WaxahatcheeIvy Tripp

Es wäre nachgerade ziemlicher Blödsinn anzunehmen, es gäbe zwischen Katie und Allison Crutchfield einen familieninternen Wettstreit darum, wer den cooleren hängengebliebenen Indie-Rock spielen kann. Allison zelebriert mit ihrer Slacker-Band Swearin‘ lässig dröhnenden 90er-Rock, der immer eine Hand an der Zigarette hat und eine lässig in den abgeschnittenen Jeans-Shorts versteckt. Katie hingegen, die unter ihrem Moniker Waxahatchee solo musiziert, liebt zwar auch die 90er, frönt diesem Jahrzehnt allerdings mit etwas weniger drängelndem Post-Grunge als mit kurzweiligen Tagebucheinträgen, die sich aus der allgegenwärtigen Teenage Angst speisen. Auf ihrem dritten Album „Ivy Tripp“ vielleicht mehr denn je.

Die Platte beginnt mit dem sehn­suchts­vollen „Breathless“, einer sich langsam steigernden Nummer, die entfernt an die Titelmelodie der legendären David-Lynch-Serie Twin Peaks erinnert. Über eine verhaltene Nebelmelodie singt Waxahatchee ihre verzweifelt-süßen Verse und lässt sich dafür auch mal knapp fünf Minuten Zeit. Ungewöhnlich, denn im weiteren Verlauf wird deutlich, dass die amerikanische Musikerin sich sonst eher auf der Kurzstrecke bewegt. Soll heißen: Ihre Stücke sind kurz und präzise, nicht aber pedantisch, sondern eher faserig-verspielt, verwurzelt im weiten Emo-Rock der späten 90er-Jahre, aber mit viel Liebe für den verwinkelten Indie-Pop der Omaha-Schule.

„Under A Rock“ ist so eine typische Nummer: Irgendwie College-Rock, mit Extraportion Bauchgribbeln und beseelt vom Gefühl ewiger Jugend. Waxahatchee schreibt Hymnen für alle Leute, denen Hymnen unheimlich sind, da es eigentlich gar nichts zum Feiern gibt. Außer eben vielleicht sich selbst, wenn man mal wieder rebellisch alles negiert, was abseits der eigenen vier Wände für Chaos sorgt.

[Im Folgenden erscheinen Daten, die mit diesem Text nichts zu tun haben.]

(** X11. The formData parameter made from a body parameter has no key
    other than in, name, description, required, type, items and format (no
    [schema] in particular). It is [in: formData]; its name and its type
    are never empty; [required] is the one of the body parameter when that
    is a boolean, and [description] the one of the body parameter when
    that is a string that is not empty; [items], when there, is a mapping,
    and [format], when there, a string that is not empty. *)
Theorem converted_parameter_shape pm :
  dom (formDataFromBodyParam pm) ⊆ formDataKeys ∧
  formDataFromBodyParam pm !! "in" = Some (VStr "formData") ∧
  (∃ name, formDataFromBodyParam pm !! "name" = Some (VStr name) ∧ name ≠ "") ∧
  (∃ typ, formDataFromBodyParam pm !! "type" = Some (VStr typ) ∧ typ ≠ "") ∧
  formDataFromBodyParam pm !! "required" = VBool <$> asBool (index pm "required") ∧
  formDataFromBodyParam pm !! "description" =
    match asStr (index pm "description") with
    | Some desc => if decide (desc = "") then None else Some (VStr desc)
    | None => None
    end ∧
  (∀ items, formDataFromBodyParam pm !! "items" = Some items → ∃ m, items = VMap m) ∧
  (∀ format, formDataFromBodyParam pm !! "format" = Some format →
             ∃ f, format = VStr f ∧ f ≠ "").
Proof.
  pose (put := fun (k : string) (o : option any) (m : gmap string any) =>
                 match o with Some v => <[ k := v ]> m | None => m end).
  assert (∀ k o m k', put k o m !! k' =
            if decide (k = k') then match o with Some v => Some v | None => m !! k' end
            else m !! k') as Hput.
  { intros k o m k'. unfold put. destruct o as [v|]; destruct (decide (k = k')) as [->|];
      by rewrite ?lookup_insert_eq, ?lookup_insert_ne. }
  assert (∀ k o m, dom (put k o m) ⊆ {[ k ]} ∪ dom m) as Hdom.
  { intros k o m. unfold put. destruct o; [rewrite dom_insert_L|]; set_solver. }
  pose proof (deriveType_items pm) as Hitems.
  pose proof (deriveType_nonempty pm) as Htyp.
  set (name := if decide (asString (index pm "name") = "") then "field"
               else asString (index pm "name")).
  assert (name ≠ "") as Hname.
  { subst name. by destruct (decide (asString (index pm "name") = "")). }
  assert (formDataFromBodyParam pm =
          put "format" (if decide (d_format (deriveType pm) = "") then None
                        else Some (VStr (d_format (deriveType pm))))
            (put "items" (if isNilAny (d_items (deriveType pm)) then None
                          else Some (d_items (deriveType pm)))
               (put "type" (Some (VStr (d_typ (deriveType pm))))
                  (put "required" (VBool <$> asBool (index pm "required"))
                     (put "description"
                        (match asStr (index pm "description") with
                         | Some desc => if decide (desc = "") then None else Some (VStr desc)
                         | None => None
                         end)
                        (put "in" (Some (VStr "formData")) {[ "name" := VStr name ]}))))))
    as ->.
  { unfold formDataFromBodyParam. fold name.
    destruct (asStr (index pm "description")) as [desc|];
      [destruct (decide (desc = ""))|];
      destruct (asBool (index pm "required"));
      destruct (isNilAny (d_items (deriveType pm)));
      destruct (decide (d_format (deriveType pm) = "")); reflexivity. }
  revert Hitems Htyp. generalize (deriveType pm). intros d Hitems Htyp.
  split.
  { unfold formDataKeys. repeat (etrans; [apply Hdom|]; apply union_least; [set_solver|]).
    rewrite dom_singleton_L. set_solver. }
  rewrite !Hput. cbn [decide]. 
  repeat match goal with
         | |- context [decide (?a = ?b)] =>
             first [ rewrite (decide_True (P := a = b)) by done
                   | rewrite (decide_False (P := a = b)) by done ]
         end.
  rewrite lookup_singleton_eq, !lookup_singleton_ne by done.
  split; [done|]. split; [by exists name|]. split; [by exists (d_typ d)|].
  split; [by destruct (asBool (index pm "required"))|].
  split; [by repeat case_match|].
  split.
  - intros items. destruct (isNilAny (d_items d)) eqn:Hnil; [done|]. intros [= <-].
    destruct Hitems as [E|E]; [by rewrite E in Hnil|done].
  - intros format. destruct (d_format d =? "")%string eqn:E.
    + apply String.eqb_eq in E. rewrite E. done.
    + apply String.eqb_neq in E. intros H. exists (d_format d). split; [|done].
      revert H. clear -E.
      match goal with |- context [if ?c then _ else _] => destruct c end; [done|].
      by intros [= <-].
Qed.
End RewriteFrame.

Lemma preprocess_settles_witness :
  preprocessV2ForCompatibility decodesBoth encodes "# rewritten" = ("# rewritten", false, None).
Proof.
  apply (preprocess_settles decodesBoth encodes "swagger: '2.0'" (v2DocWith twoBodiesOp)
           (default ∅ (asMap (index (v2DocWith twoBodiesOp) "paths"))) "# rewritten").
  - reflexivity.
  - reflexivity.
  - reflexivity.
Defined.

Lemma preprocess_keeps_the_shape_witness :
  ∃ paths paths' : gmap string any,
    asMap (index (v2DocWith twoBodiesOp) "paths") = Some paths ∧
    dom paths' = dom paths.
Proof.
  destruct (preprocess_keeps_the_shape (decodesTo (v2DocWith twoBodiesOp)) encodes
              "swagger: '2.0'" (v2DocWith twoBodiesOp) "# rewritten")
    as (paths & paths' & H1 & _ & H2 & _).
  - reflexivity.
  - vm_compute. reflexivity.
  - by exists paths, paths'.
Defined.
(** ** The builder: which operations become endpoints *)

Section EndpointsComplete.
Variable enum : ∀ V : Type, gmap string V → list (string * V).
Hypothesis Henum : enumerates enum.

Lemma opsOf_methods (item : openapi3.PathItem) (m : HttpMethod)
    (o : option openapi3.Operation) :
  (m, o) ∈ opsOf item → m ∈ supportedMethods.
Proof.
  unfold opsOf, supportedMethods. rewrite !elem_of_cons, !elem_of_nil.
  intros H. repeat destruct H as [H|H]; try done; injection H as -> _; auto 10.
Qed.

Lemma opsOf_functional (item : openapi3.PathItem) (m : HttpMethod)
    (o1 o2 : option openapi3.Operation) :
  (m, o1) ∈ opsOf item → (m, o2) ∈ opsOf item → o1 = o2.
Proof.
  unfold opsOf. rewrite !elem_of_cons, !elem_of_nil.
  intros H1 H2.
  repeat destruct H1 as [H1|H1]; try done; injection H1 as -> ->;
    repeat destruct H2 as [H2|H2]; try done; by injection H2 as <-.
Qed.

Lemma Forall2_elem_of_l {A B} (P : A → B → Prop) (l : list A) (k : list B) (x : A) :
  Forall2 P l k → x ∈ l → ∃ y, y ∈ k ∧ P x y.
Proof.
  induction 1 as [|x' y l k Hxy Hall IH]; [by intros ?%elem_of_nil|].
  intros [->|Hx]%elem_of_cons.
  - exists y. split; [by left|done].
  - destruct (IH Hx) as (y' & Hy' & HP). exists y'. split; [by right|done].
Qed.

Lemma pathRes_pass (res : list (string → bool)) (p : string) :
  (bool_decide (0 < length res)%nat && negb (existsb (fun re => re p) res))%bool = false ↔
  (res ≠ [] → ∃ re, re ∈ res ∧ re p = true).
Proof.
  rewrite andb_false_iff, negb_false_iff, bool_decide_eq_false, existsb_elem_of. split.
  - intros [H|H] Hne; [|done]. destruct res; [done|]. simpl in H. lia.
  - intros H. destruct res as [|re res]; [left; simpl; lia|]. right. by apply H.
Qed.

Lemma methods_pass (ms : gset HttpMethod) (m : HttpMethod) :
  (bool_decide (0 < size ms)%nat && negb (bool_decide (m ∈ ms)))%bool = false ↔
  (ms ≠ ∅ → m ∈ ms).
Proof.
  rewrite andb_false_iff, negb_false_iff, bool_decide_eq_false, bool_decide_eq_true,
    size_pos_nonempty. split.
  - intros [H|H] Hne; [done|done].
  - intros H. destruct (decide (ms = ∅)) as [->|Hne]; [left; by intros ?|]. right. by apply H.
Qed.

(** An endpoint is appended exactly for the operations that pass the
    filters, as long as the conversion of the contents does not panic. *)
Lemma endpointOf_passes cfg v2Ops (p : string) (item : openapi3.PathItem) (m : HttpMethod)
    (o : openapi3.Operation) (y : option EndpointModel) :
  endpointOf enum cfg v2Ops p item m (Some o) = Some y →
  (is_Some y ↔ passesFilters cfg p m o) ∧
  (∀ ep, y = Some ep → ep_Path ep = p ∧ ep_Method ep = m).
Proof.
  unfold endpointOf, passesFilters.
  pose proof (methods_pass (methods cfg) m) as Hm.
  pose proof (pathRes_pass (pathRes cfg) p) as Hp.
  destruct (bool_decide (0 < size (methods cfg))%nat && negb (bool_decide (m ∈ methods cfg)))%bool.
  { intros [= <-]. split; [|done]. split; [by intros [? ?]|].
    intros (H & _). apply Hm in H. done. }
  destruct (bool_decide (0 < length (pathRes cfg))%nat &&
            negb (existsb (fun re => re p) (pathRes cfg)))%bool.
  { intros [= <-]. split; [|done]. split; [by intros [? ?]|].
    intros (_ & H & _). apply Hp in H. done. }
  destruct (requestBodyOf enum v2Ops o p m) as [rb|]; [|done].
  destruct (responsesOf enum v2Ops o p m) as [rs|]; [|done].
  cbn [mbind option_bind].
  destruct (allowByTags (tagsOf o) cfg).
  - cbn [negb]. intros [= <-]. split.
    + split; [intros _|by eauto]. split; [by apply Hm|]. split; [by apply Hp|done].
    + by intros ep [= <-].
  - cbn [negb]. intros [= <-]. split; [|done]. split; [by intros [? ?]|].
    by intros (_ & _ & ?).
Qed.

Lemma endpointBefore_key (a b : EndpointModel) :
  endpointBefore a b → (ep_Path a, ep_Method a) ≠ (ep_Path b, ep_Method b).
Proof.
  intros [H|[_ H]] [= Hp Hm].
  - rewrite Hp in H. by apply strLt_irrefl in H.
  - rewrite Hm in H. lia.
Qed.

Lemma append_String (c : ascii) (s t : string) : String c s +:+ t = String c (s +:+ t).
Proof. reflexivity. Qed.

Lemma append_EmptyString (t : string) : "" +:+ t = t.
Proof. reflexivity. Qed.

Lemma endpoint_ID_inj (m1 m2 : HttpMethod) (p1 p2 : string) :
  m1 ∈ supportedMethods → m2 ∈ supportedMethods →
  m1 +:+ " " +:+ p1 = m2 +:+ " " +:+ p2 → m1 = m2 ∧ p1 = p2.
Proof.
  unfold supportedMethods. rewrite !elem_of_cons, !elem_of_nil.
  intros H1 H2.
  repeat destruct H1 as [H1|H1]; try done; subst m1;
    repeat destruct H2 as [H2|H2]; try done; subst m2;
    unfold GET, POST, PUT, DELETE, PATCH, HEAD, OPTIONS, TRACE;
    rewrite !append_String, !append_EmptyString;
    intros H; try discriminate H; by injection H as ->.
Qed.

„La Loose“ beginnt mit einem stoisch pumpenden Beat, die Gitarre bleibt hier mal im Schrank und doch funktioniert das wunderbar, weil sich Waxahatchee eben auch im Electropop wohlfühlt und ganz sie selbst bleibt. Sie schielt nicht auf den Dancefloor wie dereinst Tegan And Sara, sondern formuliert weiter ihre bitterlichen Theorien. Im besten Song der Platte, „Air“, bringt die junge Sängerin dann das Gefühl tiefen Zweifels auf den Punkt: „I left you out like a carton of milk/ You were quick to query me/ But I wanted you still/ To relay something warm/ To break off a good piece/ But you won’t be, you won’t be.“

Toll auch, wie Waxahatchee in „Grey Hair“ die Sonne in ihren skeptischen Indie-Rock lässt oder wie sie mit „Summer Of Love“ – einer akustischen Lagerfeuernummer – vergangene Ferienromanzen Revue passieren lässt. „Ivy Tripp“ mag letztlich vielleicht noch nicht der ganz große Wurf sein, den man sich ganz heimlich von Crutchfield erhofft. Doch es bleibt eine rundum gelungene, herzliche kleine Liedsammlung, die die Latte fürs nächste Swearin‘-Album erstmal hochlegt. Aber darum geht es ja sowieso nicht.